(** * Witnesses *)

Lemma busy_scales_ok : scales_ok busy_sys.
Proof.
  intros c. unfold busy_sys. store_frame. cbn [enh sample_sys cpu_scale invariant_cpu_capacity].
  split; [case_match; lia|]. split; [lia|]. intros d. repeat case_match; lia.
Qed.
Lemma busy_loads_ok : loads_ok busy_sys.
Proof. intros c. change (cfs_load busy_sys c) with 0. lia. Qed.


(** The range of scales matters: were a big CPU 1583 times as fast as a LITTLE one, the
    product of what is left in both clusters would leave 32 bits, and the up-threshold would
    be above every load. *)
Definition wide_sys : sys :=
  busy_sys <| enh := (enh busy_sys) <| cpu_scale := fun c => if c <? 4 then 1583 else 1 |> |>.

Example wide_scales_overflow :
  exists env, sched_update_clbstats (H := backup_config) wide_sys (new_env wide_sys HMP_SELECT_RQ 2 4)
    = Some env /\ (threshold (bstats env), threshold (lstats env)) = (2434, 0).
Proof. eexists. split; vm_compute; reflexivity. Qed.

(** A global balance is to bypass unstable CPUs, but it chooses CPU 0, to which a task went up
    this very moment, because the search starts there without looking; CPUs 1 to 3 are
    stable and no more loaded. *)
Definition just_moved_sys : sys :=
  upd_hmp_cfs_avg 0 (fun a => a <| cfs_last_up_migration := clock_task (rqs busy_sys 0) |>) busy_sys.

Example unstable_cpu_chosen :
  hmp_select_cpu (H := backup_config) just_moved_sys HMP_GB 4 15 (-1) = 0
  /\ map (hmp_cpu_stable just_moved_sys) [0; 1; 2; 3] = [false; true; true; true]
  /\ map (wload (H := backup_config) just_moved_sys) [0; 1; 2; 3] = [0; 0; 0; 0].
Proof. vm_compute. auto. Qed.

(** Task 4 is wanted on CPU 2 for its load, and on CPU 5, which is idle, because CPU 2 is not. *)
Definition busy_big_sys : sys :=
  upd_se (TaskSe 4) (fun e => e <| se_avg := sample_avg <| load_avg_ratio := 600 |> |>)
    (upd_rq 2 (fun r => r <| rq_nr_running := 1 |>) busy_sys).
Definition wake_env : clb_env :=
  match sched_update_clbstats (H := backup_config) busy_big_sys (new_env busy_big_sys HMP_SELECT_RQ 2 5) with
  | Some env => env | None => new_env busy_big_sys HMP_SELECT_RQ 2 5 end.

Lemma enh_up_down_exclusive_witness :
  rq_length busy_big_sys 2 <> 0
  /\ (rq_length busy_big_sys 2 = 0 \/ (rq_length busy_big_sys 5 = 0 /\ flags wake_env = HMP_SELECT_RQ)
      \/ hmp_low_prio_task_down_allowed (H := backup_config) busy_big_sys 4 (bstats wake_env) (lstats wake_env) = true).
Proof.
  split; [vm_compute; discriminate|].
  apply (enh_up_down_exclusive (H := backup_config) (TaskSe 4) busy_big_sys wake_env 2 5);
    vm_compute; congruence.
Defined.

--

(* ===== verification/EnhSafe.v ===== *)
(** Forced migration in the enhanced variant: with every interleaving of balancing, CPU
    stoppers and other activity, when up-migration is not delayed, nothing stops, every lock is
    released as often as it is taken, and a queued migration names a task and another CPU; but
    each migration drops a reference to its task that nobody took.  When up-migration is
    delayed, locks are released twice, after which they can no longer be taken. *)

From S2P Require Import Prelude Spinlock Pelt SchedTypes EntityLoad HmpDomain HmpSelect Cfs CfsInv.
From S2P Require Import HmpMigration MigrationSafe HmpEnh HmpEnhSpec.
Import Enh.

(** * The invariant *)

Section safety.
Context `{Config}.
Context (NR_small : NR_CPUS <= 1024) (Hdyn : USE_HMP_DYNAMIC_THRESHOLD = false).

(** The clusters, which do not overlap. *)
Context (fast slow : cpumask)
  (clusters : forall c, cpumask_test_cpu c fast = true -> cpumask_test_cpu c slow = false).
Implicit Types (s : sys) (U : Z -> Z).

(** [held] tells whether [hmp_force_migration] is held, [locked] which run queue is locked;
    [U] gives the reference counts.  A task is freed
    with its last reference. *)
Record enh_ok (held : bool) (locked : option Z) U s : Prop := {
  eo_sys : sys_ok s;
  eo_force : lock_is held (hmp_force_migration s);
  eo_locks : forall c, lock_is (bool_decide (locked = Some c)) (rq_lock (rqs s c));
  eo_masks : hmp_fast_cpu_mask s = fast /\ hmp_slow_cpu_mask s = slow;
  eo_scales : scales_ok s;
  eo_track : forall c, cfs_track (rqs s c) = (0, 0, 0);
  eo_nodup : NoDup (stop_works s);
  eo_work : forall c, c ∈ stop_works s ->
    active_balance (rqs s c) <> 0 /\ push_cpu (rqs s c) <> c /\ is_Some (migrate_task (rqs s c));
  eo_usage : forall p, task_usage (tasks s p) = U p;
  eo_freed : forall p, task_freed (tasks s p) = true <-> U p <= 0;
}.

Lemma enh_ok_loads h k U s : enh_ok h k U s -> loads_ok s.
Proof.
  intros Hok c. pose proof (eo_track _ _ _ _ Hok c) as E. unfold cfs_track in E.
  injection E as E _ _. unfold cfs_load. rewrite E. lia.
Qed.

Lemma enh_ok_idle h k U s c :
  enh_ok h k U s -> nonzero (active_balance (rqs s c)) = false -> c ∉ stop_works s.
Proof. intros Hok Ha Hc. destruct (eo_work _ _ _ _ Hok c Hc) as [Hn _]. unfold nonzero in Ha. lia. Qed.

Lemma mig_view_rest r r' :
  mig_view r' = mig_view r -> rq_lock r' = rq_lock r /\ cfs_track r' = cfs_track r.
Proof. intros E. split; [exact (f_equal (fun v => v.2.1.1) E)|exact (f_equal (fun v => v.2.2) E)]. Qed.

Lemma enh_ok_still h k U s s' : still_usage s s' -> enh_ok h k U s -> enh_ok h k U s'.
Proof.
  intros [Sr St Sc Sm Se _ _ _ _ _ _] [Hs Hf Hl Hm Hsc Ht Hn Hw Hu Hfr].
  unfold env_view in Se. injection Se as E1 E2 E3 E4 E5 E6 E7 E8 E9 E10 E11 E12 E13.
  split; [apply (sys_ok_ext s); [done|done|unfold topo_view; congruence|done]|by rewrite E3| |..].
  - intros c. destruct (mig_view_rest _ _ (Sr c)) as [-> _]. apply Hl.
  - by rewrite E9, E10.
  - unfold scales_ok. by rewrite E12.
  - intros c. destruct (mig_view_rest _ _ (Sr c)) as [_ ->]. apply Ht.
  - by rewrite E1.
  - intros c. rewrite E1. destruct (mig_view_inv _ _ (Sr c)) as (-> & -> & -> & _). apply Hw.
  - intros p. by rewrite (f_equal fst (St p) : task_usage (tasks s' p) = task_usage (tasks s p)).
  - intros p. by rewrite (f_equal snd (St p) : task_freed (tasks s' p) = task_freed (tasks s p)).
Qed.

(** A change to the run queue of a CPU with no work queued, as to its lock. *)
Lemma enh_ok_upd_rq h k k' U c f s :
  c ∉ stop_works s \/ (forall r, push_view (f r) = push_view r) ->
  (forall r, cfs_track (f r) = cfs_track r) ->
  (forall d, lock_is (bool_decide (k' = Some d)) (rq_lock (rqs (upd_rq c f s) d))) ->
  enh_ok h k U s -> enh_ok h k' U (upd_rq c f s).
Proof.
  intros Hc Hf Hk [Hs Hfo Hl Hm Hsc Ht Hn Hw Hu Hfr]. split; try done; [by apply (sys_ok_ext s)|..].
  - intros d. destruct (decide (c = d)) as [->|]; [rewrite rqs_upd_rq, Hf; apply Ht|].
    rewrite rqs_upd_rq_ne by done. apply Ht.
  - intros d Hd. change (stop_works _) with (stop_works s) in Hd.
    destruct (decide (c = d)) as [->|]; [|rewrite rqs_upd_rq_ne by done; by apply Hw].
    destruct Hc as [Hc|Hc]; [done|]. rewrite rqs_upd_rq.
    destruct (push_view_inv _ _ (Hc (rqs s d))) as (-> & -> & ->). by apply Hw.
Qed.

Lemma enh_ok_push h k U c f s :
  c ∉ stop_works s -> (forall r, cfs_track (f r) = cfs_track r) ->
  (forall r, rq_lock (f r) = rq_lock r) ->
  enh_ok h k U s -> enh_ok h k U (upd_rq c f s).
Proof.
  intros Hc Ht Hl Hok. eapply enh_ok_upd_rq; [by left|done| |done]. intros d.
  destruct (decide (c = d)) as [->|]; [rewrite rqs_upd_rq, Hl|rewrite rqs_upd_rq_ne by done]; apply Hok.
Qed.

* * *

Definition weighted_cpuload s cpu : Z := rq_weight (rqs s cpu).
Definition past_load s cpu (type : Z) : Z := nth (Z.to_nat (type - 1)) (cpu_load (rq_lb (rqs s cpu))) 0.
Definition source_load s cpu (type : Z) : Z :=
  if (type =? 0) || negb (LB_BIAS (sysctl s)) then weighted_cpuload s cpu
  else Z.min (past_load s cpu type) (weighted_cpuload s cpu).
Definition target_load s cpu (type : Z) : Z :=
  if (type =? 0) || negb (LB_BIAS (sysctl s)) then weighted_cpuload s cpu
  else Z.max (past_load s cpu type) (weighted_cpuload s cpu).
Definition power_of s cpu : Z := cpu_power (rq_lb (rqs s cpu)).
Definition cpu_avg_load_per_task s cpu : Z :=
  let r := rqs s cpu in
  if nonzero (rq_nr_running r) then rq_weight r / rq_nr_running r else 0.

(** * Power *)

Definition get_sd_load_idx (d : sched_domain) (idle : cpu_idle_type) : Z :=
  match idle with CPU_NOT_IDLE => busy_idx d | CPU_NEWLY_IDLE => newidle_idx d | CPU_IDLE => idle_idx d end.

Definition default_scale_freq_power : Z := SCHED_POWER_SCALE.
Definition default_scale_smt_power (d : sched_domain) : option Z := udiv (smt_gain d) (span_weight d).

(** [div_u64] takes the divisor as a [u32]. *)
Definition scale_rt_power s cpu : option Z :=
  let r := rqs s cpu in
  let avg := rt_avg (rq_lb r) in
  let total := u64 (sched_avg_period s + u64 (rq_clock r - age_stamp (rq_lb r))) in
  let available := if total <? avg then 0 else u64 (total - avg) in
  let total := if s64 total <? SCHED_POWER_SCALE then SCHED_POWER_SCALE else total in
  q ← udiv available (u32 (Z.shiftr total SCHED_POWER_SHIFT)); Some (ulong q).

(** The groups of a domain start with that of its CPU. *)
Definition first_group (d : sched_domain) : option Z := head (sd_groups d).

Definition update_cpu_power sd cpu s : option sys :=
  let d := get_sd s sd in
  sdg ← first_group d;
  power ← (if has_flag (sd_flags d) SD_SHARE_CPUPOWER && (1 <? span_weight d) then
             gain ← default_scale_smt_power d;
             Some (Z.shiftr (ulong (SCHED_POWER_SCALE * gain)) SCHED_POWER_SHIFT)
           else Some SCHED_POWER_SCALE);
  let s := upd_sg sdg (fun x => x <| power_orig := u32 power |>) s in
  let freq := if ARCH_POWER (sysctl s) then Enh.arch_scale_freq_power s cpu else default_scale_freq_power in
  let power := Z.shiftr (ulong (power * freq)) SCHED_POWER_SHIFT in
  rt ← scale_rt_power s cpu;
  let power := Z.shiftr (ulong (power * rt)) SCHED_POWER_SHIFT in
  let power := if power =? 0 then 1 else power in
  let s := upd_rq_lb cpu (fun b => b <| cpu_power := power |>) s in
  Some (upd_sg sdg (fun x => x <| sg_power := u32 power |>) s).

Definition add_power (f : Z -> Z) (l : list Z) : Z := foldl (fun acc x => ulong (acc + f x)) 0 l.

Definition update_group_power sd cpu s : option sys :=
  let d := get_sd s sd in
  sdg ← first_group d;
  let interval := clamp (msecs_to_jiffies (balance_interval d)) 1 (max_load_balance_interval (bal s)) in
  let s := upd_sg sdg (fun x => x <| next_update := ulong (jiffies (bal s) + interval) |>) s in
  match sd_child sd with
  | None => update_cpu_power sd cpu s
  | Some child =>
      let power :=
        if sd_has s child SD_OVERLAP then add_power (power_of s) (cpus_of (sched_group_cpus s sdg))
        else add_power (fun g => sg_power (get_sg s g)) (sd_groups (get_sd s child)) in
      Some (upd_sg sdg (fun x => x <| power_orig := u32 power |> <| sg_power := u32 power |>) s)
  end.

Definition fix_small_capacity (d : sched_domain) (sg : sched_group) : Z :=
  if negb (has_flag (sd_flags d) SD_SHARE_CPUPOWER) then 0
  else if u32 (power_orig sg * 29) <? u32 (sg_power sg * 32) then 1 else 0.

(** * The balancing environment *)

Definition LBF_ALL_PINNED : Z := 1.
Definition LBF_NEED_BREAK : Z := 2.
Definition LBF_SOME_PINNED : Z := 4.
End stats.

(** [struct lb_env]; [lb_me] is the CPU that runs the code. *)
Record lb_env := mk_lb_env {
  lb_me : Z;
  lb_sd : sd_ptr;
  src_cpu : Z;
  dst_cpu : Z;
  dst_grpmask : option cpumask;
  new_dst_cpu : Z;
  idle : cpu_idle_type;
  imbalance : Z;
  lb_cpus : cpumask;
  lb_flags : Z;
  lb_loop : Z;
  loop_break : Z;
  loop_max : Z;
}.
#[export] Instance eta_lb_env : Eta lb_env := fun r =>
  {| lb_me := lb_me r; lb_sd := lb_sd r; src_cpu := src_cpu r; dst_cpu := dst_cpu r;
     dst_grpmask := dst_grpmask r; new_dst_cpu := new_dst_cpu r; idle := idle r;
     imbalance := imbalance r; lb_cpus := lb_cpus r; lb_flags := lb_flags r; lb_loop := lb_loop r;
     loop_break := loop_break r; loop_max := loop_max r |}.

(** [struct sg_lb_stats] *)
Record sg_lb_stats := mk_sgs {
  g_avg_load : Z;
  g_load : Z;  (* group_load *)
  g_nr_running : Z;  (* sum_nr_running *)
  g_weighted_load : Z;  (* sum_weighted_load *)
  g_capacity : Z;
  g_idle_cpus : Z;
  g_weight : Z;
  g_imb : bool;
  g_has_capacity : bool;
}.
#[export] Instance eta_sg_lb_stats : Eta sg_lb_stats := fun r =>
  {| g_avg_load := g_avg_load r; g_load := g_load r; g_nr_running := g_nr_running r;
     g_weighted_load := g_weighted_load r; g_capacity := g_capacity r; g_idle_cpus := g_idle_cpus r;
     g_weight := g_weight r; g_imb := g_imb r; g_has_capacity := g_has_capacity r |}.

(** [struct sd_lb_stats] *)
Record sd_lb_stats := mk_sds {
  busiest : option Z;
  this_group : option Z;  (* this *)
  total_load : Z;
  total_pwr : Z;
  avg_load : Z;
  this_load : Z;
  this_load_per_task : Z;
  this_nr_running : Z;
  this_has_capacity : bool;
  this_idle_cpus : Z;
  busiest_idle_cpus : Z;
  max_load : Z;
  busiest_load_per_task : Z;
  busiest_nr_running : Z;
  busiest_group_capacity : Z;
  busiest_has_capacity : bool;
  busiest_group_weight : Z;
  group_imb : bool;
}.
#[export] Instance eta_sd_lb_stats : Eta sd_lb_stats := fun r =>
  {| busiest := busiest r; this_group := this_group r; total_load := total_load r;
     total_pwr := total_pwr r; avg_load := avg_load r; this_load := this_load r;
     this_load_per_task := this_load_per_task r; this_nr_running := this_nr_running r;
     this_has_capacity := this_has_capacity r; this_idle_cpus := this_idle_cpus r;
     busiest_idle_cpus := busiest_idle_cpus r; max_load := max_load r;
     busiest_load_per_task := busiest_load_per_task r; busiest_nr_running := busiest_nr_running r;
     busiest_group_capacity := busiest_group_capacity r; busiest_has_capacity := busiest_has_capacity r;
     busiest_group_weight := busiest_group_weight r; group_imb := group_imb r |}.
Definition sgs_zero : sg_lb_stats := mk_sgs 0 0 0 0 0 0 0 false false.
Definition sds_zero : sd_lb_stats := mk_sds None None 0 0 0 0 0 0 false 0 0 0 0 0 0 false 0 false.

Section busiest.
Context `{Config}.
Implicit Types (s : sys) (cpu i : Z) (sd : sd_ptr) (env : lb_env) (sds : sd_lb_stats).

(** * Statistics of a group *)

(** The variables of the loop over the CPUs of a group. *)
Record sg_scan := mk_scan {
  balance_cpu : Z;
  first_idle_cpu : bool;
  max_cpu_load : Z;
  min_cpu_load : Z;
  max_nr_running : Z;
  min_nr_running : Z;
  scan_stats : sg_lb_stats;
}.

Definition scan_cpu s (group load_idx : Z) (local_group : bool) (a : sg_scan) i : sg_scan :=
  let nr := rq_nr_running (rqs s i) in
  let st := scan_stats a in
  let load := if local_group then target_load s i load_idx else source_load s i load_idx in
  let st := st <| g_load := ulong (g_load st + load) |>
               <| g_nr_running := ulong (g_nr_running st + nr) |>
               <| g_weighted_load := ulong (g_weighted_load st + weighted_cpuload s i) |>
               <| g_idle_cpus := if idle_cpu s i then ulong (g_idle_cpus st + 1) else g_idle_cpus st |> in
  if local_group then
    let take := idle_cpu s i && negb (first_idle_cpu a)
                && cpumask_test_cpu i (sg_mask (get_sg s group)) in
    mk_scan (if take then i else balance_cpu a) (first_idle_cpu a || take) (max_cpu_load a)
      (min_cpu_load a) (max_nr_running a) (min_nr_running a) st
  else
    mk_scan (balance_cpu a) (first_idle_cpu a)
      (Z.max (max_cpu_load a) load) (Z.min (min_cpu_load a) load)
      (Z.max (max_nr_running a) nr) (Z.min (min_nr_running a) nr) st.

▶ Requirement: From the listing above, the lines starting with the one that has "lb_cpus : cpumask;" and running through the one that has "this_has_capacity := this_has_capacity" should be copied exactly, ends included.

▶ Exercise solution:
  lb_cpus : cpumask;
  lb_flags : Z;
  lb_loop : Z;
  loop_break : Z;
  loop_max : Z;
}.
#[export] Instance eta_lb_env : Eta lb_env := fun r =>
  {| lb_me := lb_me r; lb_sd := lb_sd r; src_cpu := src_cpu r; dst_cpu := dst_cpu r;
     dst_grpmask := dst_grpmask r; new_dst_cpu := new_dst_cpu r; idle := idle r;
     imbalance := imbalance r; lb_cpus := lb_cpus r; lb_flags := lb_flags r; lb_loop := lb_loop r;
     loop_break := loop_break r; loop_max := loop_max r |}.

(** [struct sg_lb_stats] *)
Record sg_lb_stats := mk_sgs {
  g_avg_load : Z;
  g_load : Z;  (* group_load *)
  g_nr_running : Z;  (* sum_nr_running *)
  g_weighted_load : Z;  (* sum_weighted_load *)
  g_capacity : Z;
  g_idle_cpus : Z;
  g_weight : Z;
  g_imb : bool;
  g_has_capacity : bool;
}.
#[export] Instance eta_sg_lb_stats : Eta sg_lb_stats := fun r =>
  {| g_avg_load := g_avg_load r; g_load := g_load r; g_nr_running := g_nr_running r;
     g_weighted_load := g_weighted_load r; g_capacity := g_capacity r; g_idle_cpus := g_idle_cpus r;
     g_weight := g_weight r; g_imb := g_imb r; g_has_capacity := g_has_capacity r |}.

(** [struct sd_lb_stats] *)
Record sd_lb_stats := mk_sds {
  busiest : option Z;
  this_group : option Z;  (* this *)
  total_load : Z;
  total_pwr : Z;
  avg_load : Z;
  this_load : Z;
  this_load_per_task : Z;
  this_nr_running : Z;
  this_has_capacity : bool;
  this_idle_cpus : Z;
  busiest_idle_cpus : Z;
  max_load : Z;
  busiest_load_per_task : Z;
  busiest_nr_running : Z;
  busiest_group_capacity : Z;
  busiest_has_capacity : bool;
  busiest_group_weight : Z;
  group_imb : bool;
}.
#[export] Instance eta_sd_lb_stats : Eta sd_lb_stats := fun r =>
  {| busiest := busiest r; this_group := this_group r; total_load := total_load r;
     total_pwr := total_pwr r; avg_load := avg_load r; this_load := this_load r;
     this_load_per_task := this_load_per_task r; this_nr_running := this_nr_running r;
     this_has_capacity := this_has_capacity r; this_idle_cpus := this_idle_cpus r;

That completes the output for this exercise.